Records from a data collection
BEGIN
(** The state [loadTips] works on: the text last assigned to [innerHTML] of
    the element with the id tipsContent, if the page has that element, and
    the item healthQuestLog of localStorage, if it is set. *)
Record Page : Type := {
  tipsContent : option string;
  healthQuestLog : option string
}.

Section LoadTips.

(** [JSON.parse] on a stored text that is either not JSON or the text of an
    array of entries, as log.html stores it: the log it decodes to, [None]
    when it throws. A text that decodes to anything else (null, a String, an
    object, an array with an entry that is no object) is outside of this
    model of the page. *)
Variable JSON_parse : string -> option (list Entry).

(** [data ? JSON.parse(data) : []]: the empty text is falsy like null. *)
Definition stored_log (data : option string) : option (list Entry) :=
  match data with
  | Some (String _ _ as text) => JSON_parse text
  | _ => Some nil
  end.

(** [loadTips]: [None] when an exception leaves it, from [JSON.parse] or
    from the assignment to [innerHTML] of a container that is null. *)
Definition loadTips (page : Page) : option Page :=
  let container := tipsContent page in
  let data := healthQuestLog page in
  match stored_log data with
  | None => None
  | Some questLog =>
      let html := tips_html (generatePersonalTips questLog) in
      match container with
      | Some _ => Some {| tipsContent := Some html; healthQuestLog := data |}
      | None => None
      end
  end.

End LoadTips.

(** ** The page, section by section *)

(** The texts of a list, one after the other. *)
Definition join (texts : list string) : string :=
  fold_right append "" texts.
END
BEGIN
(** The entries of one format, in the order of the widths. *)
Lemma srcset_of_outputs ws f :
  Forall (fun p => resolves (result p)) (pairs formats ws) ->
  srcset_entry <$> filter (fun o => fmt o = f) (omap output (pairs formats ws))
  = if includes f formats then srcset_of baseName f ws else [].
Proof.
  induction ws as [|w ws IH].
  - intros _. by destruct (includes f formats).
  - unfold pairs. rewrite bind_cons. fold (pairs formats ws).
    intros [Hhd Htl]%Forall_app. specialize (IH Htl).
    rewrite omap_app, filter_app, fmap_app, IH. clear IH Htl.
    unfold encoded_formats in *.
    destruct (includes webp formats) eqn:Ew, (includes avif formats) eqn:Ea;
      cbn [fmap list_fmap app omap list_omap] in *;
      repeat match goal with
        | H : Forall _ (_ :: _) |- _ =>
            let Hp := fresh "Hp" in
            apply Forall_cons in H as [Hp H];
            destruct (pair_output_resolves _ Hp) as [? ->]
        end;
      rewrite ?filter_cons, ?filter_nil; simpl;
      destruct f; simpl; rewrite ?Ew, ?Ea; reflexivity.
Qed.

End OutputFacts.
END
BEGIN
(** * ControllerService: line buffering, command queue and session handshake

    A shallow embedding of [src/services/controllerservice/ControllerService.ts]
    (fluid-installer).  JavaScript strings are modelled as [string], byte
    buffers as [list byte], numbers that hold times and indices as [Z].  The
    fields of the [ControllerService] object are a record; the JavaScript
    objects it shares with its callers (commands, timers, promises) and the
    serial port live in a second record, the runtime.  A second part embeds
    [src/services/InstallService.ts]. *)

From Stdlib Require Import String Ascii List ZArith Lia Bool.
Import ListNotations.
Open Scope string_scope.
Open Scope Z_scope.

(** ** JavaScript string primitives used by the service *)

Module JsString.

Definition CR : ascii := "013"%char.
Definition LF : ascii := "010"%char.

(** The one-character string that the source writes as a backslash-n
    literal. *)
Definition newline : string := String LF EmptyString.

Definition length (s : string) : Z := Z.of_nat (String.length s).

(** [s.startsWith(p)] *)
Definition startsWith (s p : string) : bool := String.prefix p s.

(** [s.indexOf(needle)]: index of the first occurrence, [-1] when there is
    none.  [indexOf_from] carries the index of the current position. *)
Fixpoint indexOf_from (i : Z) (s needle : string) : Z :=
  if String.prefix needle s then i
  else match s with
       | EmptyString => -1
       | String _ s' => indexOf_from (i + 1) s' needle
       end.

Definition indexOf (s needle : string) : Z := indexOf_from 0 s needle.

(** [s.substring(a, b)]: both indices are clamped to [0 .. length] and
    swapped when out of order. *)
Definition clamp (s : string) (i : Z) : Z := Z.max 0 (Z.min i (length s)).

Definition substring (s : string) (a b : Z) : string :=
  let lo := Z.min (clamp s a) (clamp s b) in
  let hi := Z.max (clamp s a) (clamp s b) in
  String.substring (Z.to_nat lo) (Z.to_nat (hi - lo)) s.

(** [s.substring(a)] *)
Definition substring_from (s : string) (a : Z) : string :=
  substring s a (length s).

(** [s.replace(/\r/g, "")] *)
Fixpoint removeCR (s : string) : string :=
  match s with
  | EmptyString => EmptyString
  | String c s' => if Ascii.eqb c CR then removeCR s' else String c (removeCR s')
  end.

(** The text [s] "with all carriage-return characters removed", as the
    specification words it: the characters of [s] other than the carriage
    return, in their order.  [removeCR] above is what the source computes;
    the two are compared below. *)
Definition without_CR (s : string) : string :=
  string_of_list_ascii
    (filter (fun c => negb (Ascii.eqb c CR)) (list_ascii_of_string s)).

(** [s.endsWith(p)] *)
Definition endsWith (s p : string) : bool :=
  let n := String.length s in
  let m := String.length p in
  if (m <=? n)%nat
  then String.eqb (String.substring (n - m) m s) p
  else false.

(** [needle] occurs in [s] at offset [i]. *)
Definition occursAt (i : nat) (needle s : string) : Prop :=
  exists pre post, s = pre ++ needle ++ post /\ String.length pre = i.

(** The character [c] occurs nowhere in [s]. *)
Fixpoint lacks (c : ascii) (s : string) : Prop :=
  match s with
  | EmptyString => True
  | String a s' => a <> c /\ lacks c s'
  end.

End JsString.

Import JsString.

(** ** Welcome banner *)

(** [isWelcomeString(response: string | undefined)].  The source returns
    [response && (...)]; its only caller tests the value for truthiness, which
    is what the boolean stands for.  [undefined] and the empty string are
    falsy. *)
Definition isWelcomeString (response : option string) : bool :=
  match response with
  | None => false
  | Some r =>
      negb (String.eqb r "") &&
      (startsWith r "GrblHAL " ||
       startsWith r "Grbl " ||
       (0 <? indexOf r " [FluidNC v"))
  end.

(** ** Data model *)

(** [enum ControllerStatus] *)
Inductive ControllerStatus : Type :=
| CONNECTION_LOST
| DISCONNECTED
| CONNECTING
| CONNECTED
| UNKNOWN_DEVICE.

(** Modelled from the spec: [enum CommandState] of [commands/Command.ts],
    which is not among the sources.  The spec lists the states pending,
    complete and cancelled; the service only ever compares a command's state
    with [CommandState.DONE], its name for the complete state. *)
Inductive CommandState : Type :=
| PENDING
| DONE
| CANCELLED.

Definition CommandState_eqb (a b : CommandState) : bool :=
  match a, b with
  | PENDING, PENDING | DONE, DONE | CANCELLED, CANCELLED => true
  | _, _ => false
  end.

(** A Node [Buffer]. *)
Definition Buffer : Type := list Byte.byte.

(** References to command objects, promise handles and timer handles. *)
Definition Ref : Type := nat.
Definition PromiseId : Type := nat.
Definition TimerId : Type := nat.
END
The entries above hold a line with "intros [Hhd Htl]%Forall_app." and a later line with "apply Forall_cons in H as [Hp H];". Write out exactly those lines and all lines between, nothing more.

    intros [Hhd Htl]%Forall_app. specialize (IH Htl).
    rewrite omap_app, filter_app, fmap_app, IH. clear IH Htl.
    unfold encoded_formats in *.
    destruct (includes webp formats) eqn:Ew, (includes avif formats) eqn:Ea;
      cbn [fmap list_fmap app omap list_omap] in *;
      repeat match goal with
        | H : Forall _ (_ :: _) |- _ =>
            let Hp := fresh "Hp" in
            apply Forall_cons in H as [Hp H];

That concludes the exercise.